Transcriptional regulation of the human type I collagen alpha2 (COL1A2) gene by the combination of two dinucleotide repeats.

Abstract

Human type I collagen alpha2 (COL1A2) gene has two dinucleotide repeats: one in the 5'-flanking region of the gene is composed of poly(dC-dA) and poly(dC-dG), while the other in the first intron consists of poly(dG-dT). In this study, we show that transcription of the COL1A2 gene is regulated by these repeats. Luciferase reporter gene assay indicated that the transcriptional activity of the COL1A2 gene was enhanced by the co-presence of both repeats, but not by either repeat alone.
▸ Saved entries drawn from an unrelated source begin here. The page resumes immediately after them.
(** A row of [cluster_instances]. *)
Record instance := Instance { is_leader : bool; last_heartbeat : Z }.

Record state := State {
  now : Z;
  nodes : gmap uuid node;
  rows : gmap uuid instance;
  holder : option pid;
  sessions : gset pid;
  next_pid : pid;
  signalled : gset pid;   (* sessions [pg_terminate_backend] has told to end *)
}.

Definition set_nodes (s : state) m :=
  State (now s) m (rows s) (holder s) (sessions s) (next_pid s) (signalled s).
Definition set_rows (s : state) m :=
  State (now s) (nodes s) m (holder s) (sessions s) (next_pid s) (signalled s).

Definition move (i : uuid) (n : node) (s : state) : state := set_nodes s (<[i := n]> (nodes s)).
Definition goto (i : uuid) (n : node) (p : place) (s : state) : state :=
  move i (Node p (lockConn n) (leader n)) s.

(** * The statements *)
Definition RegisterInstance (i : uuid) (s : state) : state :=
  set_rows s (<[i := match rows s !! i with
                     | Some r => Instance (is_leader r) (now s)
                     | None => Instance false (now s)
                     end]> (rows s)).
Definition Heartbeat (i : uuid) (l : bool) (s : state) : state :=
  set_rows s (alter (λ _, Instance l (now s)) i (rows s)).
Definition UnregisterInstance (i : uuid) (s : state) : state := set_rows s (delete i (rows s)).
Definition fresh_beat (lease : Z) (s : state) (r : instance) : bool := now s - lease <? last_heartbeat r.
Definition HasLiveLeader (i : uuid) (lease : Z) (s : state) : bool :=
  existsb (λ kr, negb (bool_decide (kr.1 = i)) && is_leader kr.2 && fresh_beat lease s kr.2)
    (map_to_list (rows s)).
Definition LiveInstanceIDs (lease : Z) (s : state) : gset uuid :=
  dom (filter (λ kr, fresh_beat lease s kr.2 = true) (rows s)).
Definition PruneDeadInstances (grace : Z) (s : state) : state :=
  set_rows s (filter (λ kr, now s - grace ≤ last_heartbeat kr.2) (rows s)).

(** [deadOwnerPredicate]: the rows of a work table that reconciliation may fail. *)
Definition dead_owner (i : uuid) (lease : Z) (s : state) (owner : option uuid) : bool :=
  match owner with
  | None => true
  | Some o => negb (bool_decide (o = i)) &&
              negb (match rows s !! o with Some r => fresh_beat lease s r | None => false end)
  end.

(** The end of a session: its lock is released. *)
Definition end_session (p : pid) (s : state) : state :=
  State (now s) (nodes s) (rows s) (if bool_decide (holder s = Some p) then None else holder s)
    (sessions s ∖ {[p]}) (next_pid s) (signalled s).

(** [pg_try_advisory_lock] on a session fresh from the pool; a session that did not get the lock
    goes back to the pool and plays no further part. *)
Definition try_lock (s : state) : option (pid * state) :=
  match holder s with
  | Some _ => None
  | None =>
    let p := next_pid s in
    Some (p, State (now s) (nodes s) (rows s) (Some p) ({[p]} ∪ sessions s) (p + 1)%N (signalled s))
  end.

(** [ReclaimAdvisoryLock], run by a node that does not hold the lock: the number of sessions
    signalled. [pg_terminate_backend] only tells the holder's session to end; when it does, and its
    lock is released, is another event. *)
Definition ReclaimAdvisoryLock (s : state) : nat * state :=
  match holder s with
  | Some p => (1%nat, State (now s) (nodes s) (rows s) (holder s) (sessions s) (next_pid s)
                        ({[p]} ∪ signalled s))
  | None => (0%nat, s)
  end.

(** * The coordinator

    [act i ok s]: node [i] runs its next statement, which fails unless [ok], and what follows up to
    the statement after it. [tick] and [evaluateLeadership] are the cases in order. *)
Definition after_evaluate (i : uuid) (n : node) (s : state) : state := goto i n Beat s.

Definition act (i : uuid) (ok : bool) (s : state) : option state :=
  n ← nodes s !! i;
  Some match at_ n with
  | Idle =>
    (* the ping of a held connection, or straight on to the election *)
    match lockConn n with
    | Some p =>
      if ok && bool_decide (p ∈ sessions s) then after_evaluate i n s
      else move i (Node TryLock None false) s
    | None => goto i n TryLock s
    end
  | TryLock =>
    if ok then
      match try_lock s with
      | Some (p, s') => move i (Node Beat (Some p) true) s'
      | None => goto i n CheckLive s
      end
    else after_evaluate i n s
  | CheckLive =>
    if ok && negb (HasLiveLeader i Lease s) then goto i n Reclaim s else after_evaluate i n s
  | Reclaim =>
    if ok then
      let '(k, s') := ReclaimAdvisoryLock s in
      if (0 <? k)%nat then goto i n Retry s' else after_evaluate i n s'
    else after_evaluate i n s
  | Retry =>
    if ok then
      match try_lock s with
      | Some (p, s') => move i (Node Beat (Some p) true) s'
      | None => after_evaluate i n s
      end
    else after_evaluate i n s
  | Beat =>
    let s' := if ok then Heartbeat i (leader n) s else s in
    goto i n (if leader n then Prune else Idle) s'
  | Prune => goto i n Idle (if ok then PruneDeadInstances pruneGrace s else s)
  end.

(** [Run]: a boot registers the instance (its error is only logged) and ticks at once. *)
Definition boot (i : uuid) (ok : bool) (s : state) : option state :=
  match nodes s !! i with
  | Some _ => None
  | None => Some (move i (Node Idle None false) (if ok then RegisterInstance i s else s))
  end.

(** [Stop], which waits for an evaluation in progress: the lock is released, the row removed, and
    the process is gone. *)
Definition stoppable (p : place) : bool := bool_decide (p = Idle ∨ p = Beat ∨ p = Prune).
Definition Stop (i : uuid) (ok : bool) (s : state) : option state :=
  n ← nodes s !! i;
  if stoppable (at_ n) then
    let s1 := match lockConn n with Some p => end_session p s | None => s end in
    let s2 := set_nodes s1 (delete i (nodes s1)) in
    Some (if ok then UnregisterInstance i s2 else s2)
  else None.

(** What can happen. A crash leaves the node's session to the database, which ends it some time
    later ([Lose]), as it does with a signalled session; sessions also end while their node lives. *)
Inductive event :=
| Act (i : uuid) (ok : bool) | Boot (i : uuid) (ok : bool) | StopNode (i : uuid) (ok : bool)
| Crash (i : uuid) | Lose (p : pid) | Elapse (d : N).

Definition elapse (d : N) (s : state) : state :=
  State (now s + Z.of_N d) (nodes s) (rows s) (holder s) (sessions s) (next_pid s) (signalled s).

Definition exec (e : event) (s : state) : option state :=
  match e with
  | Act i ok => act i ok s
  | Boot i ok => boot i ok s
  | StopNode i ok => Stop i ok s
  | Crash i => Some (set_nodes s (delete i (nodes s)))
  | Lose p => Some (end_session p s)
  | Elapse d => Some (elapse d s)
  end.

Definition step : relation state := λ s s', ∃ e, exec e s = Some s'.
Definition init : state := State 0 ∅ ∅ None ∅ 0 ∅.
Definition reachable (s : state) : Prop := rtc step init s.

Fixpoint run (es : list event) (s : state) : option state :=
  match es with [] => Some s | e :: es' => s' ← exec e s; run es' s' end.

Lemma run_reachable es s : run es init = Some s → reachable s.
Proof.
  unfold reachable. generalize init. induction es as [|e es IH]; intros s0; simpl.
  - by intros [= ->].
  - intros (s1 & He & Hr)%bind_Some. eapply rtc_l; [by exists e|eauto].
Qed.
(** * The principal files of a host ([caTrustScript] of [enrollment/service.go]) *)
Definition sudo_lines (hid : uuid) : list string :=
  (if HostScopedOnly then [] else [Global]) ++ [Host hid].
Definition login_lines (hid : uuid) : list string :=
  (if HostScopedOnly then [] else [GlobalLogin]) ++ [HostLogin hid].

(** * Handlers ([certificates/handlers.go]) *)
Context (distribute : option (M store (option (nat * nat)))).

Definition list_ (limit : Z) : M store (reply (list (Z * cert))) :=
  r ← db (ListCertificates None limit);
  mret (match r with Err _ => WriteError 500 "could not list certificates" | Ok l => WriteJSON 200 l end).

Definition revoke_handler (serial : option Z) (reason : string) : M store (reply (nat * nat)) :=
  match serial with
  | None => mret (WriteError 400 "invalid serial")
  | Some serial =>
    r ← db (RevokeCertificate (wrap64 serial) reason);
    match r with
    | Err _ => mret (WriteError 500 "revocation failed")
    | Ok _ =>
      _ ← db (AppendAudit ("certificate.revoke", serial));
      match distribute with
      | None => mret (WriteJSON 200 (0%nat, 0%nat))
      | Some d => n ← d; mret (WriteJSON 200 (default (0%nat, 0%nat) n))
      end
    end
  end.

Definition distribute_handler : M store (reply (string * (nat * nat))) :=
  match distribute with
  | None => mret (WriteError 501 "distribution unavailable")
  | Some d =>
    n ← d;
    match n with
    | None => mret (WriteError 500 "distribution failed")
    | Some (pushed, failed) =>
      _ ← db (AppendAudit ("certificate.krl_distribute", 0));
      mret (WriteJSON 200 (if (0 <? failed)%nat then "partial" else "distributed", (pushed, failed)))
    end
  end.

Definition krl : M store (reply (gset Z)) :=
  r ← db RevokedSerials;
  mret (match r with Err _ => WriteError 500 "could not load KRL" | Ok m => WriteJSON 200 m end).
End issuer.

(** * Proofs: the vault *)

(** A slot of the vault points to a live credential of that session and host, and a credential that
    is still live is in its slot: a key out of the vault is zeroized. *)
Record VaultInv (s : store) : Prop := {
  slot_live : ∀ sid hid p, slot sid hid s = Some p →
    ∃ c, heap s !! p = Some c ∧ k_key c ≠ None ∧ k_session c = sid ∧ k_host c = hid;
  live_slot : ∀ p c, heap s !! p = Some c → k_key c ≠ None → slot (k_session c) (k_host c) s = Some p;
}.

Lemma VaultInv_frame s s' : heap s' = heap s → vault s' = vault s → VaultInv s → VaultInv s'.
Proof.
  intros Hh Hv [H1 H2]. split; [intros sid hid p | intros p c]; unfold slot; rewrite Hv, Hh;
    [apply H1 | apply H2].
Qed.

Lemma slot_put c s sid hid :
  slot sid hid (put c s) =
  if decide (k_session c = sid ∧ k_host c = hid) then Some (fresh (dom (heap s))) else slot sid hid s.
Proof.
  unfold slot, put. simpl. destruct (decide (k_session c = sid)) as [->|Hs].
  - rewrite lookup_insert_eq. simpl. destruct (decide (k_host c = hid)) as [->|Hh].
    + rewrite lookup_insert_eq. by rewrite decide_True.
    + rewrite lookup_insert_ne by done. rewrite decide_False by naive_solver.
      by destruct (vault s !! sid).
  - rewrite lookup_insert_ne by done. by rewrite decide_False by naive_solver.
Qed.

Lemma put_heap c s p c' :
  heap (put c s) !! p = Some c' →
  (p = fresh (dom (heap s)) ∧ c' = c) ∨
  (slot (k_session c) (k_host c) s = Some p ∧ k_key c' = None) ∨
  (heap s !! p = Some c' ∧ slot (k_session c) (k_host c) s ≠ Some p).
Proof.
  unfold put, slot. simpl. set (f := fresh _). destruct (decide (p = f)) as [->|Hne].
  { rewrite lookup_insert_eq. intros [= <-]. by left. }
  rewrite lookup_insert_ne by done. intros Hp. right.
  destruct (vault s !! k_session c) as [m|] eqn:Hm; simpl in *.
  - destruct (m !! k_host c) as [q|] eqn:Hq; [|by right].
    destruct (decide (q = p)) as [->|]; [left|right].
    + rewrite lookup_alter_eq in Hp. destruct (heap s !! p); [|done].
      injection Hp as <-. by split.
    + rewrite lookup_alter_ne in Hp by done. by split; [|congruence].
  - rewrite lookup_empty in Hp. by right.
Qed.

Lemma VaultInv_put c s : k_key c ≠ None → VaultInv s → VaultInv (put c s).
Proof.
  intros Hc [H1 H2]. pose proof (fresh_lookup (heap s)) as Hf. split.
  - intros sid hid p. rewrite slot_put. case_decide as Hd.
    + intros [= <-]. exists c. split_and!; [|done|tauto..]. unfold put. simpl. by rewrite lookup_insert_eq.
    + intros Hp. destruct (H1 _ _ _ Hp) as (c' & Hc' & Hk & Hs & Hh). exists c'. split; [|done].
      unfold put. simpl. rewrite lookup_insert_ne by congruence.
      destruct (default ∅ (vault s !! k_session c) !! k_host c) as [q|] eqn:Hq; [|done].
      rewrite lookup_alter_ne; [done|]. intros ->. apply Hd. 
      assert (Hq' : slot (k_session c) (k_host c) s = Some p).
      { unfold slot. destruct (vault s !! k_session c); [done|]. simpl in Hq. by rewrite lookup_empty in Hq. }
      destruct (H1 _ _ _ Hq') as (c'' & Hc'' & _ & <- & <-). by simplify_eq.
  - intros p c' [[-> ->]|[[_ Hn]|[Hp Hne]]]%put_heap Hk; [|done|]; rewrite slot_put.
    + by rewrite decide_True.
    + rewrite decide_False; [by apply H2|]. intros [E1 E2]. apply Hne. rewrite E1, E2. by apply H2.
Qed.
Lemma untouched_loads files l : hoare (on untouched) (each (load_image files) l) (λ _, on untouched) failed_with.
Proof.
  induction l as [|im l IH]; [by apply hoare_ret|]. simpl. eapply hoare_bind; [|intros ?; exact IH].
  unfold load_image. eapply hoare_bind; [apply set_on|intros ?].
  eapply (hoare_bind _ (λ _, on untouched)); [|intros []; [by apply hoare_ret|by apply fail_spec]].
  apply (daemon_on untouched _ (λ _, untouched)). intros d Hd svc. rewrite load_running. apply Hd.
Qed.

(** ** The rollback anchors *)
Context (Hinspect : ∀ d svc i, running d svc = Some i → RunningImageID (container cfg svc) d = Some i).
Context (Hcoh : coherent).

Definition anchoring (seen : list string) (tags : gmap string string) (d : D) : Prop :=
  untouched d ∧
  (∀ svc rb, tags !! svc = Some rb → ∃ im i, im ∈ Images m ∧ Component im ≠ updaterComponent ∧
     svc ∈ servicesFor cfg (Component im) ∧ rb = Image im +:+ ":rollback" ∧
     running d0 svc = Some i ∧ named d rb = Some i) ∧
  (∀ svc, svc ∈ seen → is_Some (running d0 svc) → is_Some (tags !! svc)).

Lemma anchoring_insert seen tags im svc i d :
  im ∈ Images m → Component im ≠ updaterComponent → svc ∈ servicesFor cfg (Component im) →
  anchoring seen tags d → running d0 svc = Some i →
  let rb := Image im +:+ ":rollback" in
  (TagImage i rb d).1 = true → anchoring (svc :: seen) (<[svc := rb]> tags) (TagImage i rb d).2.
Proof.
  intros Him Hne Hsvc (Hu & Hp & Hs) Hi rb Hok. split_and!.
  - intros x. rewrite tag_running. apply Hu.
  - intros x rbx Hx. destruct (decide (x = svc)) as [->|Hxs].
    + rewrite lookup_insert_eq in Hx. injection Hx as <-. exists im, i. split_and!; [done..|]. by apply tag_named.
    + rewrite lookup_insert_ne in Hx by done. apply Hp in Hx as (im' & i' & H1 & H2 & H3 & H4 & H5 & H6).
      exists im', i'. split_and!; [done..|]. destruct (decide (rbx = rb)) as [Heq|Hrb]; [|by rewrite tag_named_other].
      rewrite Heq, tag_named by done. f_equal. eapply (Hcoh im im'); [done..| |done|done].
      apply (str_app_inj_r _ _ ":rollback"). by rewrite <- H4, Heq.
  - intros x [->|Hx]%elem_of_cons Hr; [by rewrite lookup_insert_eq|].
    destruct (decide (x = svc)) as [->|?]; [by rewrite lookup_insert_eq|]. rewrite lookup_insert_ne by done. by apply Hs.
Qed.

Lemma anchor_spec seen im tags svc :
  im ∈ Images m → Component im ≠ updaterComponent → svc ∈ servicesFor cfg (Component im) →
  hoare (on (anchoring seen tags)) (anchor cfg im tags svc) (λ tags', on (anchoring (svc :: seen) tags')) failed_with.
Proof.
  intros Him Hne Hsvc. unfold anchor.
  eapply (hoare_bind _ (λ id, on (λ d, anchoring seen tags d ∧ RunningImageID (container cfg svc) d = id))).
  { intros u Hu. by split. }
  intros [i|].
  - eapply (hoare_bind _ (λ ok, on (λ d, untouched d ∧ (ok = true → anchoring (svc :: seen) (<[svc := Image im +:+ ":rollback"]> tags) d)))).
    { apply daemon_on. intros d [Ha Hr]. assert (running d svc = Some i) as Hi by by apply inspect_running. split.
      - intros x. rewrite tag_running. apply Ha.
      - rewrite (proj1 Ha svc) in Hi. intros Hok. by apply anchoring_insert. }
    intros []; [apply hoare_ret; intros u [_ Hu]; by apply Hu|]. apply fail_spec. by intros d [? _].
  - eapply hoare_bind; [apply set_on|intros ?]. apply hoare_ret. intros u [(Hu & Hp & Hs) Hi].
    split_and!; [done..|]. intros x [->|Hx]%elem_of_cons Hr; [|by apply Hs]. destruct Hr as [i Hr].
    rewrite <- Hu in Hr. apply Hinspect in Hr. congruence.
Qed.

Lemma anchoring_sub seen seen' tags d : (∀ x, x ∈ seen' → x ∈ seen) → anchoring seen tags d → anchoring seen' tags d.
Proof. intros Hsub (H1 & H2 & H3). split_and!; [done..|]. eauto. Qed.

Lemma anchor_services_spec seen im tags svcs :
  im ∈ Images m → Component im ≠ updaterComponent → (∀ svc, svc ∈ svcs → svc ∈ servicesFor cfg (Component im)) →
  hoare (on (anchoring seen tags)) (anchor_services cfg im tags svcs)
    (λ tags', on (anchoring (svcs ++ seen) tags')) failed_with.
Proof.
  intros Him Hne. revert seen tags. induction svcs as [|svc svcs IH]; intros seen tags Hall; [by apply hoare_ret|].
  cbn [anchor_services]. eapply hoare_bind; [apply anchor_spec; [done..|apply Hall, elem_of_cons; by left]|].
  intros tags'. eapply hoare_conseq; [apply IH|done| |done].
  - intros x Hx. apply Hall, elem_of_cons. by right.
  - intros tags'' u. apply anchoring_sub. intros x Hx. rewrite !elem_of_app, elem_of_cons in *. naive_solver.
Qed.

Lemma anchor_images_spec seen tags ims :
  (∀ im, im ∈ ims → im ∈ Images m) →
  hoare (on (anchoring seen tags)) (anchor_images cfg tags ims)
    (λ tags', on (anchoring (mbind (λ im, if str_eqb (Component im) updaterComponent then []
                                          else servicesFor cfg (Component im)) ims ++ seen) tags')) failed_with.
Proof.
  revert seen tags. induction ims as [|im ims IH]; intros seen tags Hall; [by apply hoare_ret|]. cbn [anchor_images].
  assert (∀ x, x ∈ ims → x ∈ Images m) as Hall' by (intros; apply Hall; by apply elem_of_cons; right).
  rewrite bind_cons. destruct (str_eqb (Component im) updaterComponent) eqn:Hc; [by apply IH|].
  eapply hoare_bind; [apply anchor_services_spec|].
  - apply Hall, elem_of_cons. by left.
  - intros He. apply (proj2 (str_eqb_eq _ _)) in He. by rewrite He in Hc.
  - done.
  - intros tags'. eapply hoare_conseq; [by apply IH|done| |done].
    intros tags'' u. apply anchoring_sub. intros x Hx. rewrite !elem_of_app in *. naive_solver.
Qed.

Lemma sortedImages_elem im l : im ∈ sortedImages l ↔ im ∈ l.
Proof. unfold sortedImages. by rewrite (merge_sort_Permutation by_component l). Qed.

Lemma anchors_taken : hoare (on untouched) (anchor_images cfg ∅ (sortedImages (Images m)))
  (λ tags u, tags_ok tags ∧ on (λ d, untouched d ∧ anchors tags d) u) failed_with.
Proof.
  eapply hoare_conseq; [apply (anchor_images_spec []); intros im ?; by apply sortedImages_elem| | |done].
  - intros u Hu. split_and!; [done|by intros ???%lookup_empty_Some|by intros ? ?%not_elem_of_nil].
  - intros tags u (Hu & Hp & Hs). split; [split|split; [done|]].
    + intros svc [(im & Him & Hne & Hsvc) Hr]. apply Hs; [|done]. apply elem_of_app. left.
      apply list_elem_of_bind. exists im. split; [|by apply sortedImages_elem].
      unfold str_eqb. by rewrite bool_decide_false.
    + intros svc rb (im & i & H1 & H2 & H3 & _ & H5 & _)%Hp. split; [by exists im|]. by eexists.
    + intros svc rb (im & i & _ & _ & _ & _ & H5 & H6)%Hp. by exists i.
Qed.

(** ** Deployment and rollback *)
Definition deploying (ov tags : gmap string string) (svcs : list string) (d : D) : Prop :=
  others d ∧ anchors tags d ∧ updated ov svcs d.

Lemma rollback_spec {A} (Q : A → updater D → Prop) tags reason : tags_ok tags →
  hoare (on (λ d, others d ∧ anchors tags d)) (rollback cfg tags reason) Q failed_with.
Proof.
  intros [Hdom Hsub]. unfold rollback. eapply hoare_bind; [apply set_on|intros ?].
  assert (∀ msg (I : D → Prop), gave_up msg → hoare (on I) (fail msg) Q failed_with) as Hgive.
  { intros msg I Hg u _. split; [done|]. right. by right. }
  case_bool_decide; [apply Hgive; exists reason; by left|].
  eapply hoare_bind; [apply write_override_on|intros []]; [cbn [negb]|apply Hgive; exists reason; right; by left].
  eapply (hoare_bind _ (λ ok, on (λ d, ok = true → restored d))).
  { apply daemon_on. intros d [Ho Ha] Hok. split.
    - intros svc Hsvc. rewrite compose_other; [by apply Ho|]. unfold sort_strings.
      rewrite merge_sort_Permutation, elem_of_elements, elem_of_dom. intros [rb Hrb]. apply Hsvc.
      right. right. by eapply Hsub.
    - intros svc Hsvc. destruct (Hdom svc Hsvc) as [rb Hrb]. destruct (Ha svc rb Hrb) as (i & -> & Hi).
      destruct (compose_pinned (sort_strings (elements (dom tags))) tags d svc rb Hok) as [_ ->]; [|done..].
      unfold sort_strings. rewrite merge_sort_Permutation, elem_of_elements, elem_of_dom. by eexists. }
  intros []; [cbn [negb]|apply Hgive; exists reason; by right; right].
  eapply (hoare_bind _ (λ _, on restored)).
  { apply (daemon_on _ _ (λ _, restored)). intros d Hd. destruct (Hd eq_refl) as [Ho Hr].
    split; intros svc Hsvc; rewrite health_running; auto. }
  intros ? u Hu. split; [done|]. right. left. split; [by exists reason|done].
Qed.

Lemma compose_spec ov tags done svcs reason : tags_ok tags → (∀ svc, svc ∈ svcs → touched svc) →
  hoare (on (deploying ov tags done)) (compose cfg ov tags svcs reason)
    (λ _, on (deploying ov tags (svcs ++ done))) failed_with.
Proof.
  intros Htags Htouch. unfold compose.
  eapply (hoare_bind _ (λ ok, on (λ d, (others d ∧ anchors tags d) ∧ (ok = true → updated ov (svcs ++ done) d)))).
  { apply daemon_on. intros d (Ho & Ha & Hup). split_and!.
    - intros svc Hsvc. rewrite compose_other; [by apply Ho|]. intros ?. by apply Hsvc, Htouch.
    - intros svc rb Hrb. destruct (Ha svc rb Hrb) as (i & ? & ?). exists i. by rewrite compose_named.
    - intros Hok svc ref Hsvc Href. rewrite compose_named. destruct (decide (svc ∈ svcs)) as [Hin|Hin].
      + by apply compose_pinned.
      + rewrite compose_other by done. apply Hup; [|done]. by apply elem_of_app in Hsvc as [?|?]. }
  intros []; [apply hoare_ret; intros u [[Ho Ha] Hup]; split_and!; [done..|by apply Hup]|].
  eapply hoare_pre; [by apply rollback_spec|]. by intros u [Hoa _].
Qed.

Lemma healthy_spec ov tags done svc v reason : tags_ok tags →
  hoare (on (deploying ov tags done)) (healthy cfg tags svc v reason) (λ _, on (deploying ov tags done)) failed_with.
Proof.
  intros Htags. unfold healthy. eapply (hoare_bind _ (λ _, on (deploying ov tags done))).
  { apply (daemon_on _ _ (λ _, deploying ov tags done)). intros d (Ho & Ha & Hup). split_and!.
    - intros x Hx. rewrite health_running. by apply Ho.
    - intros x rb Hrb. destruct (Ha x rb Hrb) as (i & ? & ?). exists i. by rewrite health_named.
    - intros x ref Hx Href. rewrite health_running, health_named. by apply Hup. }
  intros []; [by apply hoare_ret|]. eapply hoare_pre; [by apply rollback_spec|]. by intros u (Ho & Ha & _).
Qed.

Lemma deploying_sub ov tags done done' d : (∀ x, x ∈ done' → x ∈ done) → deploying ov tags done d → deploying ov tags done' d.
Proof. intros Hsub (H1 & H2 & H3). split_and!; [done..|]. intros svc ref Hs. apply H3. auto. Qed.

Lemma update_backends_spec ov tags done : tags_ok tags →
  hoare (on (deploying ov tags done)) (update_backends cfg ov tags m)
    (λ _, on (deploying ov tags (servicesFor cfg "backend" ++ done))) failed_with.
Proof.
  intros Htags. unfold update_backends. destruct (_ && _).
  - assert (∀ svcs done, (∀ svc, svc ∈ svcs → svc ∈ servicesFor cfg "backend") →
      hoare (on (deploying ov tags done)) (each (roll_backend cfg ov tags m) svcs)
        (λ _, on (deploying ov tags (svcs ++ done))) failed_with) as Heach; [|by apply Heach].
    clear done. induction svcs as [|svc svcs IH]; intros done Hall; [by apply hoare_ret|]. cbn [each].
    assert (∀ x, x ∈ [svc] → touched x) as Ht.
    { intros x ->%list_elem_of_singleton. right. left. apply Hall, elem_of_cons. by left. }
    eapply (hoare_bind _ (λ _, on (deploying ov tags ([svc] ++ done)))).
    + unfold roll_backend. eapply hoare_bind; [apply set_on|intros ?].
      eapply hoare_bind; [by apply compose_spec|intros ?]. by apply healthy_spec.
    + intros ?. eapply hoare_conseq; [apply IH|done| |done].
      * intros x Hx. apply Hall, elem_of_cons. by right.
      * intros ? u. apply deploying_sub.
        intros x [[->|Hx]%elem_of_cons|Hx]%elem_of_app; rewrite !elem_of_app, list_elem_of_singleton; auto.
  - eapply hoare_bind; [apply set_on|intros ?]. eapply hoare_bind; [apply compose_spec; [done|]|intros ?].
    + intros x Hx. right. by left.
    + by apply healthy_spec.
Qed.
Analysis of the polymorphism in the two repeat regions indicated that both sequences have a variation in their repetition number, thus showing that these dinucleotide repeats constitute microsatellites. A study using constructs containing various combinations of the repeat alleles showed differences in their transcriptional activities. The results, however, showed that the stimulation rate of luciferase activity was not linear with the repetitive number of the repeats either in the 5' flanking region or in the first intron of the gene and that the stimulation was provided by the combination of these polymorphic repetitive sequences. These observations indicated that the dinucleotide repeats have an enhancing activity on transcription of the COL1A2 gene and that the variation in the number of repetitions may partly be responsible for the difference in the transcriptional activity of the gene.